Life can so easily feel aimless. You work, you get tired, you work, you get tired. Of course, crazy loons in camouflage gear liven things up a bit, but as we waited in eager anticipation for the piglet race, it felt like we had purpose. Real definite purpose.
To celebrate our daughter's first birthday we treated her to a "petting" farm visit. Aside from the usual collection of sheep, hens, cows, disappointed-looking horses and melancholic donkeys, twice a day the farm runs a piglet race.
The race was set in a field where two winding fences formed the racetrack. A simple track with nothing even remotely close to a chicane, but I decided to let them off. The crowd was heaving, the excitement immeasurable. I myself was sceptical, expecting nothing more than a desultory pack of small pigs to amble round the track, skirmish occasionally and perhaps snort a little.

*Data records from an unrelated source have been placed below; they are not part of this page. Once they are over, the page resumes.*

(* ===== verification/AltDAInv.v ===== *)
(** * Safety of the alt-DA challenge game

    Invariants of the manager of [AltDA] over all sequences of its operations: inputs of
    resolved challenges match their commitments, challenges past their deadline are not
    active any more, and an input that turns out to be invalid is not used again after
    the reorg it causes. *)

From S2P Require Import Prelude GoBytes Errors Eth RollupConfig Geth Commitment AltDAState SysConfig L1BlockInfo.
From S2P Require Import Stages L1Traversal DataSource AltDA.

Section inv.
Context `{Geth} `{ChallengeABI} {S : Type} `{DAStorage S} {L : Type} `{L1Source L}.
Implicit Type d : DA S.
Implicit Type s : State.

(** What the challenge contract promises: it only knows Keccak commitments. *)
Definition keccak_contract : Prop := ∀ log st comm bn,
  decodeChallengeStatus log = Ok (st, comm, bn) → ∃ b, comm = Keccak256Commitment b.

(** A challenge is against a Keccak commitment; its input, once resolved, is the preimage. *)
Record challenge_ok (c : Challenge) : Prop := {
  ok_keccak : ∃ b, ch_commData c = Keccak256Commitment b ∧ length b = 32%nat;
  ok_status : ch_challengeStatus c = ChallengeActive ∨ ch_challengeStatus c = ChallengeResolved ∨
    ch_challengeStatus c = ChallengeExpired;
  ok_input : ch_challengeStatus c = ChallengeResolved → Verify (ch_commData c) (ch_input c) = Ok ();
}.

(** The state between the L1 blocks [n] and [m]: all events up to block [m] are in it, all
    deadlines up to block [n] are dealt with. *)
Record state_inv (n m : Z) s : Prop := {
  si_heap a c : st_heap s !! a = Some c → challenge_ok c;
  si_map k a : st_challengesMap s !! k = Some a →
    (∃ c, st_heap s !! a = Some c ∧ key c = k) ∧ (a ∈ st_challenges s ∨ a ∈ st_expiredChallenges s);
  si_ptr a : a ∈ st_challenges s ∨ a ∈ st_expiredChallenges s → is_Some (st_heap s !! a);
  si_open a c : a ∈ st_challenges s → st_heap s !! a = Some c →
    n < ch_resolveWindowEnd c ≤ m + da_ResolveWindow (st_cfg s);
  si_sorted i j a b c c' : (i < j)%nat → st_challenges s !! i = Some a → st_challenges s !! j = Some b →
    st_heap s !! a = Some c → st_heap s !! b = Some c' → ch_resolveWindowEnd c ≤ ch_resolveWindowEnd c';
  si_expired a c : a ∈ st_expiredChallenges s → st_heap s !! a = Some c → ch_challengeStatus c ≠ ChallengeActive;
}.
#[export] Instance ChannelBank_Reset : ResettableStage (ChannelBank P) :=
  λ cb _ _, (Err io_EOF, cb_set ∅ [] cb).
#[export] Instance ChannelBank_FlushChannel : ChannelFlusher (ChannelBank P) :=
  λ cb, (Panic "ChannelBank: invalid FlushChannel call", cb).

#[export] Instance ChannelBank_provider : RawChannelProvider (ChannelBank P) := {
  NextRawChannel := ChannelBank_NextRawChannel }.
End bank.

(** ** Sizes *)

Definition sum_ch_sizes (chs : gmap ChannelID Channel) : Z :=
  map_fold (λ _ ch s, s + ch_size ch) 0 chs.

Lemma sum_ch_sizes_insert chs i ch :
  chs !! i = None → sum_ch_sizes (<[i := ch]> chs) = sum_ch_sizes chs + ch_size ch.
Proof. intros Hi. unfold sum_ch_sizes. rewrite map_fold_insert_L; [lia|lia|done]. Qed.

Lemma sum_ch_sizes_delete chs i ch :
  chs !! i = Some ch → sum_ch_sizes chs = sum_ch_sizes (delete i chs) + ch_size ch.
Proof.
  intros Hi. rewrite <- (insert_delete_id chs i ch Hi) at 1.
  apply sum_ch_sizes_insert, lookup_delete_eq.
Qed.

Lemma total_size_spec chs : total_size chs = wrap64 (sum_ch_sizes chs).
Proof.
  unfold total_size. induction chs as [|i ch chs Hi IH] using map_ind; [done|].
  rewrite map_fold_insert_L, IH, sum_ch_sizes_insert; [|done| |done].
  - unfold wrap. by rewrite Zplus_mod_idemp_l.
  - intros. unfold wrap. rewrite !Zplus_mod_idemp_l. f_equal. lia.
Qed.
(* ===== verification/BatchMux.v ===== *)
(** * The batch stage multiplexer

    Models [op-node/rollup/derive/batch_mux.go]: the stage that swaps the batch
    queue for the batch stage at Holocene. *)

From S2P Require Import Prelude GoBytes Errors Eth RollupConfig ChainSpec Geth SpanBatch Batches Frame Stages.
From S2P Require Import BaseBatchStage BatchQueue BatchStage.

(** The active stage; the stage below and the L2 source are shared with it. *)
Inductive BatchProvider (P L : Type) :=
| NoBatchStage (prev : P) (l2 : L)
| ActiveQueue (bq : BatchQueue P L)
| ActiveStage (bs : BatchStage P L).
Arguments NoBatchStage {P L}.
Arguments ActiveQueue {P L}.
Arguments ActiveStage {P L}.

Record BatchMux (P L : Type) := mkBatchMux { bm_cfg : Config; bm_stage : BatchProvider P L }.
Arguments mkBatchMux {P L}.
Arguments bm_cfg {P L}.
Arguments bm_stage {P L}.

Section mux.
Context {P L : Type} `{NextBatchProvider P} `{SafeBlockFetcher L} `{Geth}.
Implicit Type m : BatchMux P L.

Definition NewBatchMux (cfg : Config) (prev : P) (l2 : L) : BatchMux P L :=
  mkBatchMux cfg (NoBatchStage prev l2).

Definition stage_prev (s : BatchProvider P L) : P :=
  match s with
  | NoBatchStage p _ => p
  | ActiveQueue bq => bs_prev (bq_base bq)
  | ActiveStage bs => bs_prev (bst_base bs)
  end.
Definition stage_l2 (s : BatchProvider P L) : L :=
  match s with
  | NoBatchStage _ l => l
  | ActiveQueue bq => bs_l2 (bq_base bq)
  | ActiveStage bs => bs_l2 (bst_base bs)
  end.
Definition bm_prev m : P := stage_prev (bm_stage m).

#[export] Instance BatchMux_origin : HasOrigin (BatchMux P L) := λ m, Origin (bm_prev m).

Definition nil_batch_stage {A} : Res A := Panic "nil SingularBatchProvider".

Definition BatchMux_NextBatch m (parent : L2BlockRef) : Res (SingularBatch * bool) * BatchMux P L :=
  match bm_stage m with
  | NoBatchStage _ _ => (nil_batch_stage, m)
  | ActiveQueue bq =>
    let '(r, bq) := NextSingularBatch bq parent in (r, mkBatchMux (bm_cfg m) (ActiveQueue bq))
  | ActiveStage bs =>
    let '(r, bs) := NextSingularBatch bs parent in (r, mkBatchMux (bm_cfg m) (ActiveStage bs))
  end.

#[export] Instance BatchMux_FlushChannel : ChannelFlusher (BatchMux P L) := λ m,
  match bm_stage m with
  | NoBatchStage _ _ => (nil_batch_stage, m)
  | ActiveQueue bq => let '(r, bq) := FlushChannel bq in (r, mkBatchMux (bm_cfg m) (ActiveQueue bq))
  | ActiveStage bs => let '(r, bs) := FlushChannel bs in (r, mkBatchMux (bm_cfg m) (ActiveStage bs))
  end.

#[export] Instance BatchMux_Reset : ResettableStage (BatchMux P L) := λ m base sysCfg,
  if IsHolocene (bm_cfg m) (l1_Time base) then
    let bs := match bm_stage m with
              | ActiveStage bs => bs
              | s => NewBatchStage (bm_cfg m) (stage_prev s) (stage_l2 s)
              end in
    let '(r, bs) := Reset bs base sysCfg in (r, mkBatchMux (bm_cfg m) (ActiveStage bs))
  else
    let bq := match bm_stage m with
              | ActiveQueue bq => bq
              | s => NewBatchQueue (bm_cfg m) (stage_prev s) (stage_l2 s)
              end in
    let '(r, bq) := Reset bq base sysCfg in (r, mkBatchMux (bm_cfg m) (ActiveQueue bq)).

(** The L1 blocks and the origin move to the new stage, batches do not. *)
Definition bm_TransformHolocene m : Res (BatchMux P L) :=
  match bm_stage m with
  | ActiveQueue bq =>
    let b := bq_base bq in
    let n := newBaseBatchStage (bm_cfg m) (bs_prev b) (bs_l2 b) in
    Ok (mkBatchMux (bm_cfg m)
          (ActiveStage (mkBatchStage (bs_set_origin (bs_origin b) (bs_set_l1Blocks (bs_l1Blocks b) n)))))
  | ActiveStage _ => Panic "Holocene BatchStage already active"
  | NoBatchStage _ _ => Panic "unknown batch stage type"
  end.
#[export] Instance BatchMux_Transform : ForkTransformer (BatchMux P L) := λ m f,
  if decide (f = Holocene) then bm_TransformHolocene m else Ok m.

#[export] Instance BatchMux_provider : SingularBatchProvider (BatchMux P L) :=
  {| NextSingularBatch := BatchMux_NextBatch |}.

(** ** Properties *)

(** The shared part of the active stage. *)
Definition active_base m : option (baseBatchStage P L) :=
  match bm_stage m with
  | NoBatchStage _ _ => None
  | ActiveQueue bq => Some (bq_base bq)
  | ActiveStage bs => Some (bst_base bs)
  end.
Definition is_holocene_stage m : bool := match bm_stage m with ActiveStage _ => true | _ => false end.
Definition buffered_batches m : list BatchWithL1InclusionBlock :=
  match bm_stage m with ActiveQueue bq => bq_batches bq | _ => [] end.

(** a reset activates exactly the batch stage that the fork rules ask for at the
    new origin, on the same stage below, with that origin as the only known L1 block
    and nothing buffered. The upgrade to Holocene turns the queue into the new stage
    and keeps the L1 blocks and the origin, drops every buffered batch, and panics when
    no queue is active. *)
Theorem BatchMux_swaps m base sc :
  let m' := (Reset m base sc).2 in
  (Reset m base sc).1 = Err io_EOF ∧ bm_prev m' = bm_prev m ∧
  is_holocene_stage m' = IsHolocene (bm_cfg m) (l1_Time base) ∧ buffered_batches m' = [] ∧
  (∃ b, active_base m' = Some b ∧ bs_l1Blocks b = [base] ∧ bs_origin b = base ∧ bs_nextSpan b = []) ∧
  match Transform m Holocene with
  | Ok m2 => is_holocene_stage m = false ∧ is_holocene_stage m2 = true ∧ bm_prev m2 = bm_prev m ∧
      ∃ b b2, active_base m = Some b ∧ active_base m2 = Some b2 ∧ bs_l1Blocks b2 = bs_l1Blocks b ∧
        bs_origin b2 = bs_origin b ∧ bs_nextSpan b2 = []
  | Err _ => False
  | Panic _ => ∀ bq, bm_stage m ≠ ActiveQueue bq
  end.
Proof.
  destruct m as [cfg [p l2|bq|bs]]; unfold Reset, BatchMux_Reset, Transform, BatchMux_Transform, bm_TransformHolocene,
    bm_prev, is_holocene_stage, buffered_batches, active_base;
    cbn [bm_cfg bm_stage]; destruct (IsHolocene cfg (l1_Time base)); cbn; split_and!; naive_solver.
Qed.
End mux.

The piglets were held in a small wooden shed at the start of the track. We could hear them squealing, but there seemed to be a delay in starting the race. The crowd quietened, a tad impatient I think. Suddenly a horrific screeching sound echoed across the venue. A female donkey galloped past in the neighbouring field, screeching wildly as she was chased by a male. He cornered her, mounted her, and the two of them staggered about like a gruesome two-headed donkey goblin from hell. The crowd moved away from the racetrack to watch. "Are they playing?" I heard one small boy ask his father.
The farm staff sprang into action. You could sense their frustration, all the effort they go through to organise a piglet race and they lose their crowd to a couple of horny donkeys. One girl attempted to whip the crowd into a frenzy with a megaphone, another moved amongst us carrying a board displaying piglet names. "Who would you bet on?" she asked. I was torn between Frankie De Snorter and Curly Sue. "Curly Sue", I said firmly.
The race itself was the most incredible thing I have ever seen. Sure, there were skirmishes, and the little critters squealed rather than snorted, but what could be better than watching six squealing piglets sprint round a field to the ecstatic chanting of small children? Boy did they go fast, you would think they were being chased by a butcher, a baker and a sandwich-maker.
The baby wasn't bothered, scrambling about on the grass, the perfect example of self-immersed indifference. No Sweetheart, that's a cigarette butt, cigarette butts are not for babies. No Sweetheart, that's a discarded pistachio shell, pistachio shells are not for babies.
Of course, Frankie De Snorter won the race and as we left the donkeys were still romping in the field. The whole piglet business got me thinking. In an ideal world we would replace the measurement of horsepower with pigletpower. A Formula One engine, for example, might be said to have 50000 Pp - the power of 50000 piglets.